BEGIN Exercise input

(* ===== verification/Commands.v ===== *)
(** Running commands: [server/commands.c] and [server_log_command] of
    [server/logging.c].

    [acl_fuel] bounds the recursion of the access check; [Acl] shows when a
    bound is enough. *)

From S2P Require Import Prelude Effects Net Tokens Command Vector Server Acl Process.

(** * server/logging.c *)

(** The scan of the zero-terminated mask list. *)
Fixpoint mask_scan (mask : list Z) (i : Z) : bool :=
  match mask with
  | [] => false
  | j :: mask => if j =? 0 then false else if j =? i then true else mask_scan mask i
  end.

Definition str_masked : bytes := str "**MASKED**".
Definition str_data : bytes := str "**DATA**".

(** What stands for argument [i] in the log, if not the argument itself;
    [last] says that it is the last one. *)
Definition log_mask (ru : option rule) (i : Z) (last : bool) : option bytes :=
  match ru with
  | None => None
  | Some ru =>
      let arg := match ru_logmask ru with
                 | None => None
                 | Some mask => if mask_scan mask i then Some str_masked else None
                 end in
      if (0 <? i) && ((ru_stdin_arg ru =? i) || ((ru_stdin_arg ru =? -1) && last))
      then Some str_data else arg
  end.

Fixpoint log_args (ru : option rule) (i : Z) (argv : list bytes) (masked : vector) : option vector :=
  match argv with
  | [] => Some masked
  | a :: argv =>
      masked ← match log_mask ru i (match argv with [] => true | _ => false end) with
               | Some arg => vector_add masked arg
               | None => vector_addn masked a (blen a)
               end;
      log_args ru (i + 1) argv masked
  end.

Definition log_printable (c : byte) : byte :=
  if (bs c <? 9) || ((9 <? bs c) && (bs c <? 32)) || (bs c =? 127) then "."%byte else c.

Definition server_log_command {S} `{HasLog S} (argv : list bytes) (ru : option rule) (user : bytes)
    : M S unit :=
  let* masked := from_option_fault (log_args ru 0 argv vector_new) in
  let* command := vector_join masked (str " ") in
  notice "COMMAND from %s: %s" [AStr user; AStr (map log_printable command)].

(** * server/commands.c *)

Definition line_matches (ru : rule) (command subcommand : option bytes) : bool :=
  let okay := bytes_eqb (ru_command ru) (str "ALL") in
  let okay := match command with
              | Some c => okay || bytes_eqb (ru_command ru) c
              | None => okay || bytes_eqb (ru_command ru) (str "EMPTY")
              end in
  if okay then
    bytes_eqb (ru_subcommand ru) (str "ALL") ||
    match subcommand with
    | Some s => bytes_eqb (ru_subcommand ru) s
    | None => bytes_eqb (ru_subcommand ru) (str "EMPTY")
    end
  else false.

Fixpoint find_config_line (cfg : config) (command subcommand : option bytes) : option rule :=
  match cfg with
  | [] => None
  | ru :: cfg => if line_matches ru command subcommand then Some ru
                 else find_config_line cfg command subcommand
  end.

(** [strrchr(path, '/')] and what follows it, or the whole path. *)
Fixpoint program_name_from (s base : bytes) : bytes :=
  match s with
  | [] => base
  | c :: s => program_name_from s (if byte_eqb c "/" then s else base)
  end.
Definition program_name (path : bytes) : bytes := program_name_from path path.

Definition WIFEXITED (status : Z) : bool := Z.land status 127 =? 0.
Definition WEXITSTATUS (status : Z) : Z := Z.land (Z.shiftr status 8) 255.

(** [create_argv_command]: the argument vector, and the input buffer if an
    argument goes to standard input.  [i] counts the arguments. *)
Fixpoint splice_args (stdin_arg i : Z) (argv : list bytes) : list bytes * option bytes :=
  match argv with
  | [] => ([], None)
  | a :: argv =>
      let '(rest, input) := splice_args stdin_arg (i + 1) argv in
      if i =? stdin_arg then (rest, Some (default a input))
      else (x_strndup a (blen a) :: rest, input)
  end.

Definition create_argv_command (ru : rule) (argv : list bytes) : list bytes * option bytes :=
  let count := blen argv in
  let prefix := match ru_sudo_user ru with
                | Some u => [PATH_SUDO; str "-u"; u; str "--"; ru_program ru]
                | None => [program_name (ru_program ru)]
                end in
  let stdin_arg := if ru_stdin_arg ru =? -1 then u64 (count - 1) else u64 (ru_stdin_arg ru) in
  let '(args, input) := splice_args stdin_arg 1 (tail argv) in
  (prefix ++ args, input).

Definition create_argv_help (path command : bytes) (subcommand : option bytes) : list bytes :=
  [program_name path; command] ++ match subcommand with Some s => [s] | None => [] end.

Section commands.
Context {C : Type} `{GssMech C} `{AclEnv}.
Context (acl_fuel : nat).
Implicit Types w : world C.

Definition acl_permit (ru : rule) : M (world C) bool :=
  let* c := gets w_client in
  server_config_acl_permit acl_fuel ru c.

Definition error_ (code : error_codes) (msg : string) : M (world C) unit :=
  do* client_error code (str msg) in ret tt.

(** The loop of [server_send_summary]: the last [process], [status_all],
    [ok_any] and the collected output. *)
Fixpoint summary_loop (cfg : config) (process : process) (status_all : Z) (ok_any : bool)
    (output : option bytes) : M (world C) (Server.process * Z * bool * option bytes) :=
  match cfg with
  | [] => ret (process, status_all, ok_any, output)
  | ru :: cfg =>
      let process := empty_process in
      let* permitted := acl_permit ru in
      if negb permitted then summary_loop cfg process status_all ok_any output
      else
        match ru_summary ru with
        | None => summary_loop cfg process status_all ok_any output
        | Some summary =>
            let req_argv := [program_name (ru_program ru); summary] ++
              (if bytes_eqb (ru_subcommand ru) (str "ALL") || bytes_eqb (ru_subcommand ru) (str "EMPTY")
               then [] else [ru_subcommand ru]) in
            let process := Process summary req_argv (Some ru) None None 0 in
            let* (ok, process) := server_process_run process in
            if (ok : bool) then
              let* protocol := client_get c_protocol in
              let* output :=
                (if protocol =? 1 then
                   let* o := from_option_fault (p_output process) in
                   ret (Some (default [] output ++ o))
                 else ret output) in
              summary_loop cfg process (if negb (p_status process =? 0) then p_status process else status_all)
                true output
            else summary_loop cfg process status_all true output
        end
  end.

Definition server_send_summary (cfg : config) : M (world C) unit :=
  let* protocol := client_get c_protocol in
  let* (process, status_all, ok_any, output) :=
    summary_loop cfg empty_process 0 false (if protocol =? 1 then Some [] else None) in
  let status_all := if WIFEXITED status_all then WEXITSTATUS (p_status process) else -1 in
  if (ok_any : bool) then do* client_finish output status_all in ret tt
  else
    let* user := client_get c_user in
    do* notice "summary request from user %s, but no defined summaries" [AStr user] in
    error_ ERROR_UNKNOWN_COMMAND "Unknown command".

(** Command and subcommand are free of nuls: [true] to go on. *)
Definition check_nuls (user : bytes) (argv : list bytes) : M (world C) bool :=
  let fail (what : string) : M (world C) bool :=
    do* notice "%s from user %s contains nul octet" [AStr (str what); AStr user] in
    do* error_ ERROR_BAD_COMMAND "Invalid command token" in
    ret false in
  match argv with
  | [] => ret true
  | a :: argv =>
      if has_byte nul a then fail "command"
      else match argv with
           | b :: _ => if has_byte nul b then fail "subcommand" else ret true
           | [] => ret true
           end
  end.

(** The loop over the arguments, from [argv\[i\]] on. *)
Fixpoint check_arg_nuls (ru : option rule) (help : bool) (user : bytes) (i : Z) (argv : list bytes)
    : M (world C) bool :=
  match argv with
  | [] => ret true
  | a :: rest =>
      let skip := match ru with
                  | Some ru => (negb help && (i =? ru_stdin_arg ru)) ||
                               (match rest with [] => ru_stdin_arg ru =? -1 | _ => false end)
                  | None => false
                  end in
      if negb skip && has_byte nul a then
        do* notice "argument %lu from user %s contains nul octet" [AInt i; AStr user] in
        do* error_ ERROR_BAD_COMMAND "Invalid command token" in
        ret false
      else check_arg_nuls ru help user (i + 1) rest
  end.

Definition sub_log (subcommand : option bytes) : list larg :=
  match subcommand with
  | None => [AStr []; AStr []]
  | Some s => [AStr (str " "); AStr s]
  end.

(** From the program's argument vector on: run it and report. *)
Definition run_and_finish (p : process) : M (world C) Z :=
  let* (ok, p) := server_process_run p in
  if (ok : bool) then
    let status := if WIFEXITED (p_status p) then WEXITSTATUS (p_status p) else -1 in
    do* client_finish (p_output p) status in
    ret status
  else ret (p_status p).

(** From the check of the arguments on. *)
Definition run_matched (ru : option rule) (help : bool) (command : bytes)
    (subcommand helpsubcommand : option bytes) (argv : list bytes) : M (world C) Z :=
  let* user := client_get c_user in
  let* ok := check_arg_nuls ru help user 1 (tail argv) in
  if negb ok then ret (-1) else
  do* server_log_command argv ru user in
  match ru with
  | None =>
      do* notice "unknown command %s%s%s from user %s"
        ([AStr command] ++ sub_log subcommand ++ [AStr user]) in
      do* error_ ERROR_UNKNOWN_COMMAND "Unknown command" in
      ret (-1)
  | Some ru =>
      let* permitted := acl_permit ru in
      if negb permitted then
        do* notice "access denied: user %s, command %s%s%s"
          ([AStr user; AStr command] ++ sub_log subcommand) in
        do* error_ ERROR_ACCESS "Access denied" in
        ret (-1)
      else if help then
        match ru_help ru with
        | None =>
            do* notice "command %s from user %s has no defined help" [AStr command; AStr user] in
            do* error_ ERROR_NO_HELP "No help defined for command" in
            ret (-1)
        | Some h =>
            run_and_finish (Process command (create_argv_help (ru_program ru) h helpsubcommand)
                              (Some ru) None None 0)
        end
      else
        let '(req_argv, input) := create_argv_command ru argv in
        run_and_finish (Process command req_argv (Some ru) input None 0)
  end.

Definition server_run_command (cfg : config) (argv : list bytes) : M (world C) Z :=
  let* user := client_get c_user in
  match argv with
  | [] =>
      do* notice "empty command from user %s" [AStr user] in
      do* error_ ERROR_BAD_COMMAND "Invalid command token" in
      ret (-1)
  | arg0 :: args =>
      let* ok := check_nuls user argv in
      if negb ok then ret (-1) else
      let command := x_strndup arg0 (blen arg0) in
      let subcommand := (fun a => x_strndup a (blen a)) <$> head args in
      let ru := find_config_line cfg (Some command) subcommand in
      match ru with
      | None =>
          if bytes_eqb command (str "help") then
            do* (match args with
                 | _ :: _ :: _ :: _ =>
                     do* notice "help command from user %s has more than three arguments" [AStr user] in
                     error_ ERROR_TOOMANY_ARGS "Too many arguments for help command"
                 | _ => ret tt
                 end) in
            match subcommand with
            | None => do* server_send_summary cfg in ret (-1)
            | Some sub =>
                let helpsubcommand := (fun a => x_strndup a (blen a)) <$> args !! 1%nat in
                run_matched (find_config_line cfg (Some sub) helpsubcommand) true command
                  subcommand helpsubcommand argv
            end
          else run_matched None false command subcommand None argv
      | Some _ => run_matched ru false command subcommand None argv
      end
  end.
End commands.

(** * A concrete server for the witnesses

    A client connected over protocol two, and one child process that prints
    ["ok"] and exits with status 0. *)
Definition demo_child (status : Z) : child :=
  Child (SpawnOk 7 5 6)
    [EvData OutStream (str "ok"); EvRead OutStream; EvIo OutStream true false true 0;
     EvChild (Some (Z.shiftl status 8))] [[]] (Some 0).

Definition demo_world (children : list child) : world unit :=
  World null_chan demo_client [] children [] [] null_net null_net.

END Exercise input
BEGIN Exercise input

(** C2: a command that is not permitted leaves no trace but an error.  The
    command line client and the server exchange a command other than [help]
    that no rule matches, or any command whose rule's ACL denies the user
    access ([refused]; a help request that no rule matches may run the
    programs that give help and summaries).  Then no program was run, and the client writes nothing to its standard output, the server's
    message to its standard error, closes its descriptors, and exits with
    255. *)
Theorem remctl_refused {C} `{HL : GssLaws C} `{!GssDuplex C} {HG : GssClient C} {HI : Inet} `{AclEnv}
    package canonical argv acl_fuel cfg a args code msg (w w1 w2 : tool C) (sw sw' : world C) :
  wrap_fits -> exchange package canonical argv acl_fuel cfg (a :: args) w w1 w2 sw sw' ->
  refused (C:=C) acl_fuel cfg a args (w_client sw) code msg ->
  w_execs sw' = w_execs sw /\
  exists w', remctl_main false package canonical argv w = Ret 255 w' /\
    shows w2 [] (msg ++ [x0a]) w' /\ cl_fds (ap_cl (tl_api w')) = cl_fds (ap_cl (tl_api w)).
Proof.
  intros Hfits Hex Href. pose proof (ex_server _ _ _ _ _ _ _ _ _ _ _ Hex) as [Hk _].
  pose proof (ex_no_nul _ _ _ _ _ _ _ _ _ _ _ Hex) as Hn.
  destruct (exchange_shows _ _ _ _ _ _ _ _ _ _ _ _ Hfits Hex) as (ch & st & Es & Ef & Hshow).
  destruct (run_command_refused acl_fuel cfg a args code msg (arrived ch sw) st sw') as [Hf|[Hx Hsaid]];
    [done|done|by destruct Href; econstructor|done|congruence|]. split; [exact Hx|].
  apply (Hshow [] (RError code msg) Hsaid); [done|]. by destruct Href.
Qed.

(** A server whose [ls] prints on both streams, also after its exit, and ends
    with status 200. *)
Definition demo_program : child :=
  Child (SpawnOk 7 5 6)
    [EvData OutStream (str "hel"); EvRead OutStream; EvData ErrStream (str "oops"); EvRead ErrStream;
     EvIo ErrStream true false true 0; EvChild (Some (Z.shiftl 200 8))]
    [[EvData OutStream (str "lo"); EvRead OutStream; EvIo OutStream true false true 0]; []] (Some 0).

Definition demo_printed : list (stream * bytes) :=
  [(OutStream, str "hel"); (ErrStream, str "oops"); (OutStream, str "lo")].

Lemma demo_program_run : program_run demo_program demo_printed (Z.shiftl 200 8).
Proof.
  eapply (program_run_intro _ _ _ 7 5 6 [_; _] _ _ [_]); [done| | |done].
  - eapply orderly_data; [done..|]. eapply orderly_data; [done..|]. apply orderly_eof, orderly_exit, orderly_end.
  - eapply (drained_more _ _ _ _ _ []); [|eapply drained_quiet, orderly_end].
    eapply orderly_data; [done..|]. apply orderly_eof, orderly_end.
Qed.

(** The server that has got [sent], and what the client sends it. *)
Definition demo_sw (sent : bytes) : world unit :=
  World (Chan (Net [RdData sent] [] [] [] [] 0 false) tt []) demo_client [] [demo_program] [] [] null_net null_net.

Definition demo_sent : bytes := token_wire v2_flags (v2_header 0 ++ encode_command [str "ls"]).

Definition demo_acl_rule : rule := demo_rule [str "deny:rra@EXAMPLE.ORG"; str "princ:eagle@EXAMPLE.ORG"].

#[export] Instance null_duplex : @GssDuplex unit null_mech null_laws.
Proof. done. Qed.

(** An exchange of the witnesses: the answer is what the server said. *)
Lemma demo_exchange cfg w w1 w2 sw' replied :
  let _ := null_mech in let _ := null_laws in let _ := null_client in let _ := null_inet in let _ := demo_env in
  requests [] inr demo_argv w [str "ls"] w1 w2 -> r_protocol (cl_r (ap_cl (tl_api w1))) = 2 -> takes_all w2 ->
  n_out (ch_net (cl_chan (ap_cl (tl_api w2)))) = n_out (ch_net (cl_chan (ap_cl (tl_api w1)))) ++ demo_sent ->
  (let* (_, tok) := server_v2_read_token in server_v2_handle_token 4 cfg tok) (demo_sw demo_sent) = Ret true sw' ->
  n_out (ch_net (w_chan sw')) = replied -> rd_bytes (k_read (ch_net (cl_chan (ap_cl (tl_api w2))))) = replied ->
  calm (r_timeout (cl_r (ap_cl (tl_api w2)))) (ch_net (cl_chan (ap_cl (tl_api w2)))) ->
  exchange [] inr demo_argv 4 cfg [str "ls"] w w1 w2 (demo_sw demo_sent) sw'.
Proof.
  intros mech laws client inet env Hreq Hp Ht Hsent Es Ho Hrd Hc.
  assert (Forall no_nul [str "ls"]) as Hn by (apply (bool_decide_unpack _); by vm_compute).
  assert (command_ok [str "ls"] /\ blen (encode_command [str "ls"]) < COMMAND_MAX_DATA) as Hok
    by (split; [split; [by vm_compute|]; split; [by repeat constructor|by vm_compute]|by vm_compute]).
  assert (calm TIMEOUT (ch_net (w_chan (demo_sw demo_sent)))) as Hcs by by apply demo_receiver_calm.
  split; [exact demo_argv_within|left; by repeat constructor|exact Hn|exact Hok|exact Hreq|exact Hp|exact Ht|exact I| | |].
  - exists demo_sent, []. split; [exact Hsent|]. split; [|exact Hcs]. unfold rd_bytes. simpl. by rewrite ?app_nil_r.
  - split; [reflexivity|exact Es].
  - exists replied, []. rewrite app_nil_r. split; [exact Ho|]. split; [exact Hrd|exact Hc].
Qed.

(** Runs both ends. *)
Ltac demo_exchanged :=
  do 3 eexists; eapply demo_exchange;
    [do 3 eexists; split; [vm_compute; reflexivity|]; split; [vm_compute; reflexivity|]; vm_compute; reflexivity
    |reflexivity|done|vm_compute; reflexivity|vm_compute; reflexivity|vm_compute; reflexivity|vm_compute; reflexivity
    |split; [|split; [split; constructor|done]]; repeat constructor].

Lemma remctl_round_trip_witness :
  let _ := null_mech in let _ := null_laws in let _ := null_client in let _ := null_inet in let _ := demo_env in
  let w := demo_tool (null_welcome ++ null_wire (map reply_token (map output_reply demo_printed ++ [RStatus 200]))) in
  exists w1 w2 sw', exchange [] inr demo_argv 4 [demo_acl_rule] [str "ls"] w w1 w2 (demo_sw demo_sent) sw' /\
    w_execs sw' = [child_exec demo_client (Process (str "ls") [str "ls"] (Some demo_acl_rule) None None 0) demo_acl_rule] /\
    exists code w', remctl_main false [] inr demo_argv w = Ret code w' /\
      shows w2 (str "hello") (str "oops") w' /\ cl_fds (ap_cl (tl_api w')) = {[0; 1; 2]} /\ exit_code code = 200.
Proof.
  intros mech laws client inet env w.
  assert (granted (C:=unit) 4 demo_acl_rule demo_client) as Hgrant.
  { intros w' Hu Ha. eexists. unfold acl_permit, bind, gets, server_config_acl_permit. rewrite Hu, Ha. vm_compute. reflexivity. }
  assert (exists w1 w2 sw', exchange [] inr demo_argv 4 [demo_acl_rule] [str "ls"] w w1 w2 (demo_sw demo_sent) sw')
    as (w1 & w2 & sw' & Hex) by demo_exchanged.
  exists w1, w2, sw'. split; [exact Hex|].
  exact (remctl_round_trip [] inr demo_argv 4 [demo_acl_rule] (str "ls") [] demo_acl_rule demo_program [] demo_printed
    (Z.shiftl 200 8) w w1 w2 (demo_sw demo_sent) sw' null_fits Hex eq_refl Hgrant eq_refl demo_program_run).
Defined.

END Exercise input

All lines above between those holding "(* ===== verification/Commands.v ===== *)" and "From S2P Require", inclusive, must be set down unchanged, and no other line may be included.

(* ===== verification/Commands.v ===== *)
(** Running commands: [server/commands.c] and [server_log_command] of
    [server/logging.c].

    [acl_fuel] bounds the recursion of the access check; [Acl] shows when a
    bound is enough. *)

From S2P Require Import Prelude Effects Net Tokens Command Vector Server Acl Process.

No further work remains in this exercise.